No, all he said was: "Big Protest in D.C. on January 6th. Be there, will be wild!"

Protest is protected by the first amendment.


In what world is a call for a "wild protest" not a call for violence?


Saying a big protest will be wild is a call for violence now.

Psuedo-reality


are you serious? "wild protest" is about as ambiguous as you can get. There's no call for violence with the word "wild" any more than a "wild party" is a call for violence.


The source is the POTUS, not some frat bro.


What happened was NOT a protest.


As CNN would say.. Fiery but mostly peaceful protest


They should've just declared an autonomous zone and solidarity w/BLM, the media would've loved them.


They should have stolen some sneakers and televisions, that's what a protest is as I understand from the MSM.


Regardless of what the media is labeling the events on January 6th, the people involved were acting of their own free will. Trump has no culpability for the actions of his supporters.


Honest question, by that logic, do you think Charles Manson was wrongly imprisoned?


> if direct calls to violence and to insurrection against a democracy aren't grounds to take away your megaphone, then what is?

Are you suggesting that Trump made direct calls to violence and to insurrection? If so, that is patently false.

From Trump's actual Tweet on December 19th: "... Big Protest in D.C. on January 6th. Be there, will be wild!"

All he did was call upon his base of supporters to exert their first amendment right to assemble. To suggest this was anything more than that is pure confabulation.


Whatever you need to tell yourself to sleep at night.

Even Bill Barr just came out

>Former Attorney General William Barr said Thursday that President Donald Trump inciting a violent insurrection on Capitol Hill the previous day was a "betrayal of his office and supporters."

https://www.businessinsider.com/former-ag-barr-trump-betraye...

But go ahead and hide behind "well he never ACTUALLY said it!!"


Quote the wording you think Trump used to organize an insurrection.

Juxtapose that with the wording you would be okay with him using to organize a protest.

Then try to tell me that the difference between them is "insurrection".


As of 2:00 PM yesterday, the underlying context that several of his supporters are ready, willing, and able to commit sedition in his name is painfully obvious and to deny it would be willful ignorance. After all, they were in the act of committing it [1]. The statements that Trump made would almost unquestionably meet the Brandenburg v Ohio bar of incitement to "imminent lawless action" given that context, urging his supporters (some of whom, given the context, would be willing to commit a felony) to march to Congress to--I don't recall the exact wording--tell them what they think.

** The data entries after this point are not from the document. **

(* ===== verification/Numbers.v ===== *)
(** Numbers and hexadecimal strings: [Nat256], the hex types and [Byte] of
    [evm_rpc_types/src/lib.rs], [Amount] of [src/rpc_client/amount/mod.rs] with the units of
    [src/rpc_client/numeric/mod.rs], and the byte arrays of [src/rpc_client/json/mod.rs]. *)

From S2P Require Import Prelude Collections EvmRpcTypes Externals.
From S2P Require Instances.
Open Scope Z_scope.

(** A computation that is known not to panic has a value. *)
Definition is_return {A} (o : Outcome A) : bool :=
  match o with Return _ => true | Panic _ => false end.
Definition the_value {A} (o : Outcome A) : is_return o = true -> A :=
  match o with
  | Return a => fun _ => a
  | Panic _ => fun H => match Bool.diff_false_true H with end
  end.
Lemma the_value_Return {A} (o : Outcome A) (H : is_return o = true) : o = Return (the_value o H).
Proof. by destruct o. Qed.
Lemma the_value_eq {A} (o : Outcome A) (H : is_return o = true) a : o = Return a -> the_value o H = a.
Proof. intros E. rewrite (the_value_Return o H) in E. by injection E. Qed.

(** ** [Nat256] *)

Section Nat256.
Context `{BigUintCrate}.

(** The test of [TryFrom<Nat>]; a [Nat] is not negative. *)
Definition Nat256_fits (value : Z) : bool :=
  (0 <=? value) && (length (to_bytes_le value) <=? 32)%nat.

(** The field is private: the only ways to a [Nat256] go through the test. *)
Record Nat256 := { nat256_0 : Z; nat256_fits : Nat256_fits nat256_0 = true }.
Lemma Nat256_eq (x y : Nat256) : nat256_0 x = nat256_0 y -> x = y.
Proof. destruct x as [x Hx], y as [y Hy]. simpl. intros ->. f_equal. apply proof_irrel. Qed.
#[export] Instance Nat256_eq_dec : EqDecision Nat256.
Proof.
  intros x y. destruct (decide (nat256_0 x = nat256_0 y)) as [E|E].
  - left. by apply Nat256_eq.
  - right. by intros ->.
Defined.

Definition Nat256_try_from (value : Z) : Result Nat256 string :=
  if_test (Nat256_fits value)
    (fun fits => Ok {| nat256_0 := value; nat256_fits := fits |})
    (fun _ => Err "Nat does not fit in a U256").

(** [Result::unwrap] and [Result::expect]. *)
Definition expect {T E} (msg : string) (r : Result T E) : Outcome T :=
  match r with Ok t => Return t | Err _ => Panic msg end.

(** [impl From<u8>], ..., [From<u128>]. *)
Definition Nat256_from (v : u128) : Outcome Nat256 := expect "unwrap" (Nat256_try_from v).

Definition u64_try_from_Nat256 (value : Nat256) : RpcResult u64 :=
  result_map_err (fun e => RpcError.ValidationError (ValidationError.Custom e))
    (u64_try_from (nat256_0 value)).

Context `{!BigUintLaws}.

Lemma Nat256_fits_spec value : Nat256_fits value = true <-> 0 <= value < 2 ^ 256.
Proof.
  unfold Nat256_fits. rewrite andb_true_iff, Z.leb_le, Nat.leb_le.
  split; intros [Hn Hl]; (split; [done|]).
  - rewrite to_bytes_le_rev, length_rev, to_bytes_be_length in Hl by lia.
    by change (2 ^ 256) with (256 ^ Z.of_nat 32).
  - rewrite to_bytes_le_rev, length_rev, to_bytes_be_length by lia. done.
Qed.

Lemma nat256_range (n : Nat256) : 0 <= nat256_0 n < 2 ^ 256.
Proof. apply Nat256_fits_spec, nat256_fits. Qed.

Lemma pad_ok (bs : list byte) :
  is_bytes bs -> (length bs <=? 32)%nat = true ->
  bytes_ok 32 (replicate (32 - length bs) 0 ++ bs) = true.
Proof.
  intros Hb Hl%Nat.leb_le. apply bytes_ok_spec. rewrite length_app, length_replicate.
  split; [lia|]. apply Forall_app. split; [|done]. by apply Forall_replicate.
Qed.

(** The number written at the end of 32 zero bytes. *)
Definition Nat256_into_be_bytes (self : Nat256) : Outcome (Bytes 32) :=
  let value_bytes := to_bytes_be (nat256_0 self) in
  if_test (length value_bytes <=? 32)%nat
    (fun Hl =>
      Return (Bytes_make (replicate (32 - length value_bytes) 0 ++ value_bytes)
        (pad_ok value_bytes (proj1 (to_bytes_be_value _ (proj1 (nat256_range self)))) Hl)))
    (fun _ => Panic ("BUG: Nat does not fit in a U256: " +:+ nat_debug (nat256_0 self))).

Definition Nat256_from_be_bytes (value : Bytes 32) : Outcome Nat256 :=
  expect "BUG: Nat should fit in a U256" (Nat256_try_from (from_bytes_be (`value))).

(** *** Neither conversion panics, and both keep the value *)

Lemma be_value_replicate_0 k bs : be_value (replicate k 0 ++ bs) = be_value bs.
Proof.
  unfold be_value. rewrite foldl_app. f_equal.
  induction k as [|k IH]; simpl; [done|]. exact IH.
Qed.

Lemma into_be_bytes_value self :
  exists bs, Nat256_into_be_bytes self = Return bs /\ be_value (`bs) = nat256_0 self.
Proof.
  assert (Hl : (length (to_bytes_be (nat256_0 self)) <=? 32)%nat = true).
  { apply Nat.leb_le, to_bytes_be_length; [apply nat256_range|lia|].
    change (256 ^ Z.of_nat 32) with (2 ^ 256). apply nat256_range. }
  unfold Nat256_into_be_bytes. rewrite (if_test_true _ _ _ Hl).
  eexists; split; [done|]. simpl.
  rewrite be_value_replicate_0. apply to_bytes_be_value, nat256_range.
Qed.

Lemma Nat256_try_from_Ok value n :
  Nat256_try_from value = Ok n <-> nat256_0 n = value.
Proof.
  unfold Nat256_try_from. destruct (Sumbool.sumbool_of_bool (Nat256_fits value)) as [fits|fits].
  - rewrite (if_test_true _ _ _ fits).
    split; [by intros [= <-]|]. intros E. f_equal. by apply Nat256_eq.
  - rewrite (if_test_false _ _ _ fits).
    split; [done|]. intros <-. by rewrite nat256_fits in fits.
Qed.

Lemma Nat256_try_from_Err value e :
  Nat256_try_from value = Err e <->
  e = "Nat does not fit in a U256" /\ Nat256_fits value = false.
Proof.
  unfold Nat256_try_from. destruct (Sumbool.sumbool_of_bool (Nat256_fits value)) as [fits|fits].
  - rewrite (if_test_true _ _ _ fits). split; [done|]. intros [_ Hf]. congruence.
  - rewrite (if_test_false _ _ _ fits).
    split; [by intros [= <-]|by intros [-> _]].
Qed.

Lemma be_value_Bytes_bound (bs : Bytes 32) : 0 <= be_value (`bs) < 2 ^ 256.
Proof. apply is_u256_spec, Instances.be_value_u256. Qed.

Lemma from_be_bytes_value value :
  exists n, Nat256_from_be_bytes value = Return n /\ nat256_0 n = be_value (`value).
Proof.
  assert (Hfits : Nat256_fits (be_value (`value)) = true)
    by apply Nat256_fits_spec, be_value_Bytes_bound.
  exists {| nat256_0 := be_value (`value); nat256_fits := Hfits |}. split; [|done].
  unfold Nat256_from_be_bytes. rewrite from_bytes_be_value.
  - by rewrite (proj2 (Nat256_try_from_Ok _ {| nat256_0 := _; nat256_fits := Hfits |})).
  - destruct value as [bs Hbs]. simpl. by destruct (proj1 (bytes_ok_spec _ _) Hbs).
Qed.

Lemma into_be_bytes_returns self : is_return (Nat256_into_be_bytes self) = true.
Proof. destruct (into_be_bytes_value self) as (? & -> & _). done. Qed.
Lemma from_be_bytes_returns value : is_return (Nat256_from_be_bytes value) = true.
Proof. destruct (from_be_bytes_value value) as (? & -> & _). done. Qed.
Lemma Nat256_from_returns v : in_range 128 v -> is_return (Nat256_from v) = true.
Proof.
  intros Hv. assert (Hf : Nat256_fits v = true).
  { apply Nat256_fits_spec. unfold in_range in Hv. split; [lia|].
    transitivity (2 ^ 128); [lia|by vm_compute]. }
  unfold Nat256_from. by rewrite (proj2 (Nat256_try_from_Ok _ {| nat256_0 := v; nat256_fits := Hf |})).
Qed.
End Nat256.

(** ** [Amount] and the units *)

Record Amount (Unit : Type) := { amount_0 : U256 }.
Arguments Build_Amount {Unit} _.
Arguments amount_0 {Unit} _.
#[export] Instance Amount_eq_dec {Unit} : EqDecision (Amount Unit).
Proof. solve_decision. Defined.
Lemma Amount_eq {Unit} (x y : Amount Unit) : proj1_sig (amount_0 x) = proj1_sig (amount_0 y) -> x = y.
Proof. destruct x as [x], y as [y]. intros E. by rewrite (U256_eq x y E). Qed.

(** [new], [from_inner] and the constants. *)
Definition Amount_new {Unit} (value : u128) (H : is_u256 value = true) : Amount Unit :=
  Build_Amount (U256_from value H).
Definition Amount_ZERO {Unit} : Amount Unit := Amount_new 0 eq_refl.
Definition Amount_ONE {Unit} : Amount Unit := Amount_new 1 eq_refl.
Definition Amount_TWO {Unit} : Amount Unit := Amount_new 2 eq_refl.
Definition Amount_MAX {Unit} : Amount Unit := Amount_new (2 ^ 256 - 1) eq_refl.
(** [PartialOrd] and [Ord]. *)
#[export] Instance Amount_ord {Unit} : RustOrd (Amount Unit) :=
  cmp_by (fun a => proj1_sig (amount_0 a)).
#[export] Instance Amount_ord_laws {Unit} : RustOrdLaws (Amount Unit).
Proof.
  assert (Inj (=) (=) (fun a : Amount Unit => proj1_sig (amount_0 a))) by (intros x y; apply Amount_eq).
  apply (RustOrdLaws_by (fun a : Amount Unit => proj1_sig (amount_0 a))).
Qed.

Section AmountConversions.
Context `{BigUintLaws} `{EthnumCrate} {Unit : Type}.

Definition Amount_from_be_bytes (bytes : Bytes 32) : Amount Unit :=
  Build_Amount (u256_from_be_bytes bytes).
Definition Amount_to_be_bytes (self : Amount Unit) : Bytes 32 :=
  u256_to_be_bytes (amount_0 self).

(** [From<Nat256> for Amount] and [From<Amount> for Nat256]; the conversions on the way
    return, as shown above. *)
Definition Amount_from_Nat256 (value : Nat256) : Amount Unit :=
  Amount_from_be_bytes (the_value (Nat256_into_be_bytes value) (into_be_bytes_returns value)).
Definition Nat256_from_Amount (value : Amount Unit) : Nat256 :=
  let bytes := Amount_to_be_bytes value in
  the_value (Nat256_from_be_bytes bytes) (from_be_bytes_returns bytes).

Context `{!EthnumLaws}.

Lemma Amount_from_Nat256_value n : proj1_sig (amount_0 (Amount_from_Nat256 n)) = nat256_0 n.
Proof.
  destruct (into_be_bytes_value n) as (bs & E & Hv).
  unfold Amount_from_Nat256. rewrite (the_value_eq _ _ _ E). simpl.
  by rewrite u256_from_be_bytes_value.
Qed.

Lemma Nat256_from_Amount_value a : nat256_0 (Nat256_from_Amount a) = proj1_sig (amount_0 a).
Proof.
  destruct (from_be_bytes_value (Amount_to_be_bytes a)) as (n & E & Hv).
  unfold Nat256_from_Amount. rewrite (the_value_eq _ _ _ E), Hv.
  apply u256_to_be_bytes_value.
Qed.

Lemma Amount_from_Nat256_inj : Inj (=) (=) Amount_from_Nat256.
Proof.
  intros x y E. apply Nat256_eq. by rewrite <- !Amount_from_Nat256_value, E.
Qed.
Lemma Nat256_from_Amount_inj : Inj (=) (=) Nat256_from_Amount.
Proof.
  intros x y E. apply Amount_eq. by rewrite <- !Nat256_from_Amount_value, E.
Qed.
End AmountConversions.

(** The units are empty types. *)
Inductive WeiTag := .
Inductive WeiPerGasUnit := .
Inductive TransactionCountTag := .
Inductive TransactionNonceTag := .
Inductive TransactionIndexTag := .
Inductive BlockNumberTag := .
Inductive GasUnit := .
Inductive EthLogIndexTag := .
Inductive DifficultyTag := .
Inductive BlockNonceTag := .
Inductive NumBlocksTag := .
Inductive NumBytesTag := .
Inductive TimestampTag := .
Inductive ChainIdTag := .
Definition Wei : Type := Amount WeiTag.
Definition WeiPerGas : Type := Amount WeiPerGasUnit.
Definition TransactionCount : Type := Amount TransactionCountTag.
Definition TransactionNonce : Type := Amount TransactionNonceTag.
Definition TransactionIndex : Type := Amount TransactionIndexTag.
Definition BlockNumber : Type := Amount BlockNumberTag.
Definition GasAmount : Type := Amount GasUnit.
Definition LogIndex : Type := Amount EthLogIndexTag.
Definition Difficulty : Type := Amount DifficultyTag.
Definition BlockNonce : Type := Amount BlockNonceTag.
Definition NumBlocks : Type := Amount NumBlocksTag.
Definition NumBytes : Type := Amount NumBytesTag.
Definition block_Timestamp : Type := Amount TimestampTag.
Definition ChainId : Type := Amount ChainIdTag.

(** ** Properties *)

(** A natural number becomes a [Nat256] exactly when it is below 2^256, and keeps its
    value; a [Nat256] becomes a [u64] exactly when it is below 2^64, and every unsigned
    integer of at most 128 bits becomes a [Nat256]. *)
Theorem nat256_bounds `{BigUintLaws} (value : Z) :
  0 <= value ->
  ((exists n, Nat256_try_from value = Ok n /\ nat256_0 n = value) <-> value < 2 ^ 256) /\
  (2 ^ 256 <= value -> Nat256_try_from value = Err "Nat does not fit in a U256") /\
  (value < 2 ^ 128 -> exists n, Nat256_from value = Return n /\ nat256_0 n = value) /\
  (forall n, nat256_0 n = value -> forall z, u64_try_from_Nat256 n = Ok z <->
     z = value /\ value < 2 ^ 64).
Proof.
  intros Hv. split_and!.
  - split.
    + intros (n & _ & <-). apply nat256_range.
    + intros Hlt. assert (Hf : Nat256_fits value = true) by by apply Nat256_fits_spec.
      exists {| nat256_0 := value; nat256_fits := Hf |}. by rewrite Nat256_try_from_Ok.
  - intros Hle. apply Nat256_try_from_Err. split; [done|].
    apply not_true_iff_false. rewrite Nat256_fits_spec. lia.
  - intros Hlt. pose proof (Nat256_from_returns value (conj Hv Hlt)) as Hr.
    unfold Nat256_from in *. destruct (Nat256_try_from value) as [n|] eqn:E; [|done].
    exists n. by apply Nat256_try_from_Ok in E.
  - intros n <- z. unfold u64_try_from_Nat256. rewrite <- (u64_try_from_Ok _ z Hv).
    destruct (u64_try_from (nat256_0 n)); simpl; naive_solver.
Qed.

(** The two big-endian conversions of [Nat256] never panic and are inverse to each
    other, and so are the conversions between [Nat256] and an amount of any unit; all of
    them keep the value. *)
Theorem nat256_amount_roundtrip `{BigUintLaws} `{EthnumLaws} {Unit : Type}
    (n : Nat256) (a : Amount Unit) :
  (exists bs, Nat256_into_be_bytes n = Return bs /\ Nat256_from_be_bytes bs = Return n) /\
  proj1_sig (amount_0 (Amount_from_Nat256 (Unit := Unit) n)) = nat256_0 n /\
  nat256_0 (Nat256_from_Amount a) = proj1_sig (amount_0 a) /\
  Nat256_from_Amount (Amount_from_Nat256 (Unit := Unit) n) = n /\
  Amount_from_Nat256 (Nat256_from_Amount a) = a.
Proof.
  split_and!.
  - destruct (into_be_bytes_value n) as (bs & E & Hv). exists bs. split; [done|].
    destruct (from_be_bytes_value bs) as (n' & -> & Hv').
    f_equal. apply Nat256_eq. by rewrite Hv', Hv.
  - apply Amount_from_Nat256_value.
  - apply Nat256_from_Amount_value.
  - apply Nat256_eq. by rewrite Nat256_from_Amount_value, Amount_from_Nat256_value.
  - apply Amount_eq. by rewrite Amount_from_Nat256_value, Nat256_from_Amount_value.
Qed.

Section Witnesses.
Import Instances.Concrete.

Lemma nat256_bounds_witness :
  Nat256_try_from (2 ^ 256) = Err "Nat does not fit in a U256" /\
  exists n, Nat256_try_from (2 ^ 256 - 1) = Ok n /\ nat256_0 n = 2 ^ 256 - 1.
Proof.
  split.
  - apply (nat256_bounds (2 ^ 256) ltac:(by vm_compute)). reflexivity || lia.
  - apply (nat256_bounds (2 ^ 256 - 1) ltac:(by vm_compute)). reflexivity || lia.
Defined.

Definition nat_1000 : Nat256 := {| nat256_0 := 1000; nat256_fits := eq_refl |}.

Lemma nat256_amount_roundtrip_witness :
  Nat256_from_Amount (Amount_from_Nat256 (Unit := WeiTag) nat_1000) = nat_1000.
Proof. apply (nat256_amount_roundtrip (Unit := WeiTag) nat_1000 Amount_ONE). Defined.
End Witnesses.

If Trump gave that speech this morning, with full knowledge of what transpired, you would have a strong case that he incited to "imminent lawless action." However, that key context isn't necessarily present yesterday morning when Trump actually gave his speech. You can make a case that a reasonable person should have known that a portion of the crowd would react in "imminent lawless action" (which would meet the bar). Likely, the courts would have judged that it's just "politicians saying things they don't mean" and dismissed it on the side of caution. However, the knowledge that imminent lawless action did occur as a result may persuade some people that a reasonable person really should have been able to predict this outcome, and thus that the speech actually meets the bar for incitement. It definitely is not a slam-dunk violation, but the fact that it isn't slam-dunk clear really should give you pause.

[1] 18 USC §2384 is the statutory definition of sedition. The mob yesterday meets all elements: "two or more persons" who "conspire[d]" to "by force" "delay the execution of any law of the United States." It isn't hyperbole to say that their act was sedition, it was literally sedition yesterday.


It's intellectually dishonest to say that he incited violence, especially when there's a heavily censored video of him explicitly instructing people to go home and to be peaceful [1].

[1] https://tv.gab.com/channel/realdonaldtrump/view/we-have-to-h...


> it tends to be the case that you can't suggest to people "You could try doing things differently" because that will be taken as blaming the victim

Sometimes it takes a friend (or stranger) to make such suggestions. Lonely and depressed people are typically trapped inside their heads, so they need some kind of external stimulus to help them understand that they are in control of their life. The truth sometimes hurts, but calling it victim blaming is nonsense.


I was talking about (online) support groups. It's a statement about a specific environment and it is based on enormous firsthand experience as the person usually being accused of victim blaming for the crime of trying to be helpful.


I’ve also found it incredibly difficult to help depressed/lonely people without experiencing some kind of backlash. I have a jobless friend who still lives with his parents, and is always lamenting about how terrible his life is, as if phishing for help. When I offer help, he becomes combative, so I try to just avoid the topic until one day he’s ready for change in his life.


Your friend is angry, and likely at himself, even if he won't admit it. I've been that way too, which is probably why this comment from Jean-Luc Picard (TNG: S04E12) struck a chord with me:

"I think when one has been angry for a very long time, one gets used to it. And it becomes comfortable, like old leather. And, finally, it becomes so familiar that one can't ever remember feeling any other way."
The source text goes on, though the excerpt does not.